Would have killed for something half as good as that as our first vessel.
Not enough people like you to soak up the vast number of old boats here. First time buyers these days don't want the problems, or underestimate the time and money required to rehab, or even just to keep afloat. That defers the trip to the graveyard by a few years, but it's almost inevitable beyond a certain point.
 
Not enough people like you to soak up the vast number of old boats here. First time buyers these days don't want the problems, or underestimate the time and money required to rehab, or even just to keep afloat. That defers the trip to the graveyard by a few years, but it's almost inevitable beyond a certain point.

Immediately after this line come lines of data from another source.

(* ===== verification/LuaTabOk.v ===== *)
(** LuaTabOk: well-formed tables (ltable.c), what a search in one finds, and the insertion of a
    key while the hash part has a free node. *)

From Corelib Require Import ssreflect.
From stdpp Require Import base list numbers strings.
From Stdlib Require Import ZArith Lia.
From S2P Require Import Prelude LuaObject LuaStr LuaNumber LuaTable LuaTabChain.

(** ** Where a key is *)

Definition hfind (ks : list tkey) (k : tkey) : option nat := fst <$> list_find (fun k' => k' <> TNil /\ kid k' = kid k) ks.
(** The number of keys in nodes. *)
Definition nkeys (ks : list tkey) : nat := length (filter (fun k => k <> TNil) ks).

Section ok.
Context `{LuaEnv} {V : Type}.
Implicit Types (t : Table V) (ns : list (Node V)).

Abbreviation keys t := (gkey <$> node t).
Abbreviation nexts t := (gnext <$> node t).

(** A key that can be set. The smallest [int] is left out: [key-1] overflows in luaH_getnum(). *)
Definition valid_key (k : tkey) : Prop := key_ok k = true /\ arrayindex k <> int_min.
Definition in_array t (k : tkey) : Prop := 1 <= arrayindex k <= sizearray t.
Definition in_array_dec t k : Decision (in_array t k).
Proof. rw /in_array. apply _. Defined.
#[local] Hint Extern 0 (Decision (in_array _ _)) => apply in_array_dec : typeclass_instances.

Definition slot_of t (k : tkey) : slot :=
  if decide (in_array t k) then SArray (Z.to_nat (arrayindex k - 1))
  else match hfind (keys t) k with Some i => SNode i | None => SNilObject end.
(** The value that a table has for a key. *)
Definition tlookup t (k : tkey) : option V := slot_get t (slot_of t k).

(** The nodes that can be used. *)
Definition capacity t : nat := if isdummy t then 0%nat else length (node t).

Record tab_ok t : Prop := {
  t_lsize : 0 <= lsizenode t <= MAXBITS;
  t_size : length (node t) = sizenode t :> Z;
  t_array : sizearray t <= MAXASIZE;
  t_hash : hash_ok (mainposition t) (keys t) (nexts t);
  t_nil i n : node t !! i = Some n -> gkey n = TNil -> gval n = None;
  t_hkey i n : node t !! i = Some n -> gkey n <> TNil -> ~ in_array t (gkey n) /\ valid_key (gkey n);
  t_dummy : isdummy t = true -> node t = [dummynode_] /\ lastfree t <= 0;
  t_lastfree : lastfree t <= length (node t);
  t_free (i : nat) n : isdummy t = false -> lastfree t <= i -> node t !! i = Some n -> gkey n <> TNil
}.

(** ** Main positions *)

Lemma MAXASIZE_val : MAXASIZE = 2 ^ 26.
Proof. done. Qed.

Lemma twoto_pow x : 0 <= x -> twoto x = 2 ^ x.
Proof. intros ?. rw /twoto Z.shiftl_mul_pow2 //. lia. Qed.

Lemma odd_size x : 0 <= x <= MAXBITS -> 1 <= Z.lor (twoto x - 1) 1 <= twoto x.
Proof.
  rw /MAXBITS => Hx.
  assert (forallb (fun n => bool_decide (1 <= Z.lor (twoto (Z.of_nat n) - 1) 1 <= twoto (Z.of_nat n))) (seq 0 27) = true)
    as Hall by (vm_compute; reflexivity).
  rw forallb_forall in Hall. specialize (Hall (Z.to_nat x) ltac:(apply in_seq; lia)).
  apply bool_decide_eq_true in Hall. by rw Z2Nat.id in Hall; [lia|].
Qed.

Lemma mainposition_lt t k : tab_ok t -> (mainposition t k < length (node t))%nat.
Proof.
  intros Hok. destruct (t_lsize _ Hok) as [Hl1 Hl2]. pose proof (t_size _ Hok) as Hs. rw /sizenode in Hs.
  assert (0 < 2 ^ lsizenode t) by (apply Z.pow_pos_nonneg; lia). pose proof (twoto_pow _ Hl1) as Htw.
  assert (forall z, (hashpow2 t z < length (node t))%nat) as Hp.
  { intros z. rw /hashpow2 /lmod /sizenode Htw. replace (2 ^ lsizenode t - 1) with (Z.ones (lsizenode t)) by (rw Z.ones_equiv; lia).
    rw Z.land_ones //. pose proof (Z.mod_pos_bound z (2 ^ lsizenode t)). lia. }
  assert (forall z, (hashmod t z < length (node t))%nat) as Hm.
  { intros z. rw /hashmod /sizenode. pose proof (odd_size (lsizenode t) ltac:(lia)).
    pose proof (Z.mod_pos_bound z (Z.lor (twoto (lsizenode t) - 1) 1)). lia. }
  destruct k; simpl; try apply Hp; try apply Hm. rw /hashnum. destruct (luai_numeq _ _); [lia|apply Hm].
Qed.

Lemma mainposition_kid t a b : kid a = kid b -> mainposition t a = mainposition t b.
Proof.
  destruct a as [| |[| | |]| | |], b as [| |[| | |]| | |]; cbn [kid]; intros Heq; simplify_eq; done.
Qed.

(** The main position depends on the size of the hash part only. *)
Lemma mainposition_size t t' : lsizenode t = lsizenode t' -> mainposition t = mainposition t'.
Proof. destruct t, t'. simpl. by intros ->. Qed.

(** ** Searches *)

Section find.
Context (mp : tkey -> nat) (ks : list tkey) (nx : list (option nat)) (Hok : hash_ok mp ks nx).

Lemma hfind_Some k i : hfind ks k = Some i <-> exists k', ks !! i = Some k' /\ k' <> TNil /\ kid k' = kid k.
Proof.
  rw /hfind. split.
  - destruct (list_find _ ks) as [[j k']|] eqn:E; [|done]. intros [= <-]. apply list_find_Some in E as (? & [? ?] & _). by exists k'.
  - intros (k' & Hi & Hn & Hk). apply fmap_Some. exists (i, k'). split; [|done]. apply list_find_Some. split; [done|]. split; [done|].
    intros j k2 Hj Hlt [Hn2 Hk2]. assert (j = i); [|lia]. eapply (h_distinct _ _ _ Hok); try done. congruence.
Qed.

Lemma hfind_None k : hfind ks k = None <-> fresh_key ks k.
Proof.
  split.
  - intros Hn i k' Hi Hk' Hkid. assert (hfind ks k = Some i) by (apply hfind_Some; by exists k'). congruence.
  - intros Hf. destruct (hfind ks k) as [i|] eqn:E; [|done]. apply hfind_Some in E as (k' & Hi & Hn & Hk). by destruct (Hf i k').
Qed.
End find.

Lemma hfind_kid ks a b : kid a = kid b -> hfind ks a = hfind ks b.
Proof. intros Heq. rw /hfind. f_equal. apply list_find_ext => k'. by rw Heq. Qed.

Lemma slot_of_array t k : in_array t k -> slot_of t k = SArray (Z.to_nat (arrayindex k - 1)).
Proof. intros Ha. rw /slot_of. by destruct (decide (in_array t k)). Qed.

Lemma slot_of_hash t k : ~ in_array t k -> slot_of t k = match hfind (keys t) k with Some i => SNode i | None => SNilObject end.
Proof. intros Ha. rw /slot_of. by destruct (decide (in_array t k)). Qed.

Lemma slot_of_kid t a b : key_ok a = true -> key_ok b = true -> kid a = kid b -> slot_of t a = slot_of t b.
Proof.
  intros Ha Hb Heq. pose proof (arrayindex_kid a b Ha Hb Heq) as Hi.
  rw /slot_of (hfind_kid _ a b) // Hi. rw (decide_ext (in_array t a) (in_array t b)) //. by rw /in_array Hi.
Qed.

Lemma key_at t i k : keys t !! i = Some k -> exists n, node t !! i = Some n /\ gkey n = k.
Proof. rw list_lookup_fmap_Some. naive_solver. Qed.

(** A walk through the chain of a key finds the node that has the key. *)
Lemma chain_find_hfind t k found : tab_ok t -> key_ok k = true -> (forall k', found k' = luaO_rawequalObj k' k) ->
  chain_find (S (length (node t))) found t (mainposition t k) = LOk (hfind (keys t) k).
Proof.
  intros Hok Hk Hfd. pose proof (t_hash _ Hok) as Hh. pose proof (mainposition_lt t k Hok) as Hlt.
  destruct (h_chain _ _ _ Hh (mainposition t k)) as [l Hl]; [by rw length_fmap|].
  pose proof (chain_length _ _ _ Hl) as Hlen. rw length_fmap in Hlen.
  destruct (chain_find_spec t found (S (length (node t))) _ _ Hl ltac:(lia)) as (r & -> & Hr). f_equal. symmetry.
  assert (forall n i, node t !! i = Some n -> gkey n <> TNil -> found (gkey n) = bool_decide (kid (gkey n) = kid k)) as Hraw.
  { intros n i Hi Hn. rw Hfd rawequal_kid //. by destruct (t_hkey _ Hok i n Hi Hn) as (_ & ? & _). }
  destruct r as [j|].
  - destruct Hr as (Hj & nd & Hnd & Hf). assert (gkey nd <> TNil) as Hn. { rw Hfd in Hf. by destruct (gkey nd), k. }
    eapply hfind_Some; [done|]. exists (gkey nd). rw list_lookup_fmap Hnd. split_and!; try done.
    by rw (Hraw nd j Hnd Hn) bool_decide_eq_true in Hf.
  - eapply hfind_None; [done|]. intros i k' Hi Hn Hkid. destruct (h_main _ _ _ Hh _ _ Hi Hn) as (l' & Hl' & Hin).
    rw (mainposition_kid t k' k) // in Hl'. rw (chain_det _ _ _ _ Hl' Hl) in Hin. destruct (key_at t i k' Hi) as (nd & Hnd & <-).
    pose proof (Hr i nd Hin Hnd) as Hfalse. rw (Hraw nd i Hnd Hn) bool_decide_eq_false in Hfalse. done.
Qed.

Lemma chain_slot_hfind t k found : tab_ok t -> key_ok k = true -> (forall k', found k' = luaO_rawequalObj k' k) ->
  chain_slot found t (mainposition t k) = LOk (match hfind (keys t) k with Some i => SNode i | None => SNilObject end).
Proof. intros. by rw /chain_slot chain_find_hfind. Qed.

Lemma getnum_spec t key : tab_ok t -> int_min < key <= int_max -> luaH_getnum t key = LOk (slot_of t (TNum (cast_num key))).
Proof.
  intros Hok Hkey. rw /luaH_getnum. rw decide_True; [rw /int_min in Hkey |- *; lia|].
  destruct (cast_num_ok key ltac:(lia)) as [Hc Hn].
  pose proof (arrayindex_cast key ltac:(lia)) as Hidx. rw /slot_of Hidx. pose proof (t_array _ Hok) as Ha. rw MAXASIZE_val in Ha.
  assert ((key - 1) mod 2 ^ 32 < sizearray t <-> in_array t (TNum (cast_num key))) as Hiff.
  { rw /in_array Hidx. rw /int_min /int_max in Hkey. destruct (decide (1 <= key)); [rw Z.mod_small; lia|].
    rw -(Z.mod_add (key - 1) 1) // Z.mod_small; lia. }
  destruct (decide ((key - 1) mod 2 ^ 32 < sizearray t)), (decide (in_array t (TNum (cast_num key)))); try (exfalso; tauto); [done|].
  rw -(chain_slot_hfind t (TNum (cast_num key)) (fun k => match k with TNum n => luai_numeq n (cast_num key) | _ => false end)) //.
  simpl. by destruct (cast_num key).
Qed.

Lemma getstr_spec t p : tab_ok t -> luaH_getstr t p = LOk (slot_of t (TStr p)).
Proof.
  intros Hok. rw /luaH_getstr slot_of_hash; [rw /in_array /=; lia|].
  rw -(chain_slot_hfind t (TStr p) (fun k => match k with TStr p' => bool_decide (p' = p) | _ => false end)) //.
Qed.

Lemma get_spec t k : tab_ok t -> valid_key k -> luaH_get t k = LOk (slot_of t k).
Proof.
  intros Hok [Hk Hmin]. assert (arrayindex k = -1 ->
    chain_slot (fun k' => luaO_rawequalObj k' k) t (mainposition t k) = LOk (slot_of t k)) as Hgen.
  { intros Hidx. rw slot_of_hash; [rw /in_array; lia|]. by apply chain_slot_hfind. }
  destruct k as [|b|n|p|p|tt p]; cbn [luaH_get]; try (by apply Hgen); [done|].
  cbv zeta. destruct (luai_numeq (cast_num (lua_number2int n)) n) eqn:E; [|by apply Hgen; rw /= E].
  rw /= E in Hmin. pose proof (number2int_range n) as Hr. rw getnum_spec //; [lia|]. f_equal. apply slot_of_kid; [|done|by apply numeq_eq].
  destruct (cast_num_ok _ Hr) as [? ?]. simpl. by destruct (cast_num _).
Qed.
End ok.

#[export] Hint Extern 0 (Decision (in_array _ _)) => apply in_array_dec : typeclass_instances.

Everything that's wrong in the world.
Cars, boats, houses, no one wants to start at the bottom anymore,
No one is interested in working for anything when you can get yourself in debt for instant gratification
Resources squandered
World rooted.
 
Here is the winner at my marina. I think it is a Cheoy Lee. This was taken a while ago showing the 2020 Washington registration. The boat now has a current 2021 sticker. It appears that the yearly affixing of the registration sticker is the extent of the "maintenance" in the past 10 years.

The teak deck and trim is obviously being recycled naturally. The fiberglass not so much. But the bristles on the deck brush have fallen off because of UV and are now microplastics. The hull will likely began to seriously decompose in another century.

I think that the "natural" recycling of plastic into microplastics will be the cause of our end times. People don't want to hear it, but the only "green" thing that might possibly save us is to reduce breeding. Start with a ten year moratorium? Or maybe something like whelping is only allowed in odd numbered years? Yes, I know that will affect the economy. But if you think that Covid-2019 is causing a financial disaster, wait until you see the effect of Plastic-2119.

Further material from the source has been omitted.